(** Labels. *)
Definition bug : label.t := label.mk "bug" "Something is broken" "d73a4a".
Definition bug_recoloured : label.t :=
  label.mk "bug" "Something is broken" "ff0000".
Definition stale : label.t := label.mk "stale" "" "cccccc".
Definition feature : label.t := label.mk "feature" "" "00ff00".

Definition remote_label (l : label.t) : github.Label.t :=
  github.Label.mk (Some (label.Name l)) (Some (label.Color l))
                  (Some (label.Description l)).

(** Branches. *)
Definition no_protection : protection.t :=
  protection.mk true false (requiredApprovingReviewCount.mk 0 false false)
                (requiredStatusChecks.mk false (mk_slice [])).
Definition feature_x : branch.t := branch.mk "feature-x" no_protection.
Definition master : branch.t := branch.mk "master" protection.zero.
Definition legacy : branch.t := branch.mk "legacy" protection.zero.

(** Webhooks: the same hook as desired and as the remote lists it. *)
Definition desired_hook : webhook.t :=
  webhook.mk 0 "https://ci.example/hook" "json" "s3cret" (mk_slice ["push"]).
Definition listed_hook : webhook.t :=
  webhook.mk 42 "https://ci.example/hook" "json" "********" (mk_slice ["push"]).

(** A remote with the given labels and branches, and nothing else. *)
Definition remote (ls : list label.t) (bs : list string) (refused : list call)
    : Sim.world :=
  Sim.mk ∅ (remote_repo false (mk_slice []))
    (remote_label <$> ls)
    ((λ b, github.Branch.mk (Some b) (Some false)) <$> bs)
    ∅ [] "c0ffee" [] refused.

Definition settings_with (ls : list label.t) (bs : list branch.t)
    : Settings.t :=
  Settings.mk (attributes false) ls bs [] (mk_slice []).

Definition url : string := fmtGithubURL "octo" "settings" (token client).

End Demo.

#[global] Instance sim_collaborators : Collaborators Sim.world := {|
  read_file file w :=
    match Sim.files w !! file with
    | Some content => Sim.answer (ioutil_ReadFile file) content w
    | None => (Failure (external_error "no such file"), w)
    end;
  yaml_Unmarshal := Sim.decode Demo.documents;
  get_repository owner name w :=
    Sim.answer (Repositories_Get owner name) (Sim.repo w) w;
  list_labels owner name w :=
    Sim.answer (Issues_ListLabels owner name) (Sim.labels w) w;
  list_branches owner name w :=
    Sim.answer (Repositories_ListBranches owner name) (Sim.branches w) w;
  get_branch_protection owner name branchName w :=
    match Sim.protections w !! branchName with
    | Some p =>
        Sim.answer (Repositories_GetBranchProtection owner name branchName) p w
    | None => (Failure (external_error "404 Branch not protected"), w)
    end;
  list_hooks owner name w :=
    Sim.answer (Repositories_ListHooks owner name) (Sim.hooks w) w;
  head_hash w := Sim.answer Repository_Head (Sim.head w) w;
  invoke c w :=
    if decide (c ∈ Sim.refused w) then (Some Sim.refusal, w)
    else (None, Sim.perform c w);
  map_range V m := map_to_list m;
  map_range_perm V m := reflexivity _
|}.

(** A run from a fresh log. *)
Definition run {A} (m : M Sim.world A) (w : Sim.world)
    : outcome A * state Sim.world :=
  m (mk_state w []).

(** ** The runs of the examples *)

Module Scenario.

Import Demo.

(** The states two runs in a row leave, with pages desired. *)
Definition after_first_run : state Sim.world :=
  (Apply client settings_with_pages
     (mk_state (bare false (mk_slice []) []) [])).2.

Definition after_second_run : state Sim.world :=
  (Apply client settings_with_pages
     (mk_state (world after_first_run) [])).2.

(** A remote with the branch master only; feature-x is desired too. *)
Definition before_branches : state Sim.world :=
  mk_state (remote [] ["master"] []) [].

Definition after_branches : state Sim.world :=
  (updateBranchSettings client "octo" "settings" [master]
     [master; feature_x] before_branches).2.

(** A remote with the branches legacy and master; master is desired. *)
Definition before_removal : state Sim.world :=
  mk_state (remote [] ["legacy"; "master"] []) [].

Definition after_removal : state Sim.world :=
  (updateBranchSettings client "octo" "settings" [legacy; master]
     [master] before_removal).2.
════════════════
→ Prompt
With the first line being the one containing "Sim.answer (Repositories_ListBranches owner" and the last line the one containing "map_range_perm V m := reflexivity _", transcribe exactly the lines above that fall in that range.

→ Exercise answer
    Sim.answer (Repositories_ListBranches owner name) (Sim.branches w) w;
  get_branch_protection owner name branchName w :=
    match Sim.protections w !! branchName with
    | Some p =>
        Sim.answer (Repositories_GetBranchProtection owner name branchName) p w
    | None => (Failure (external_error "404 Branch not protected"), w)
    end;
  list_hooks owner name w :=
    Sim.answer (Repositories_ListHooks owner name) (Sim.hooks w) w;
  head_hash w := Sim.answer Repository_Head (Sim.head w) w;
  invoke c w :=
    if decide (c ∈ Sim.refused w) then (Some Sim.refusal, w)
    else (None, Sim.perform c w);
  map_range V m := map_to_list m;
  map_range_perm V m := reflexivity _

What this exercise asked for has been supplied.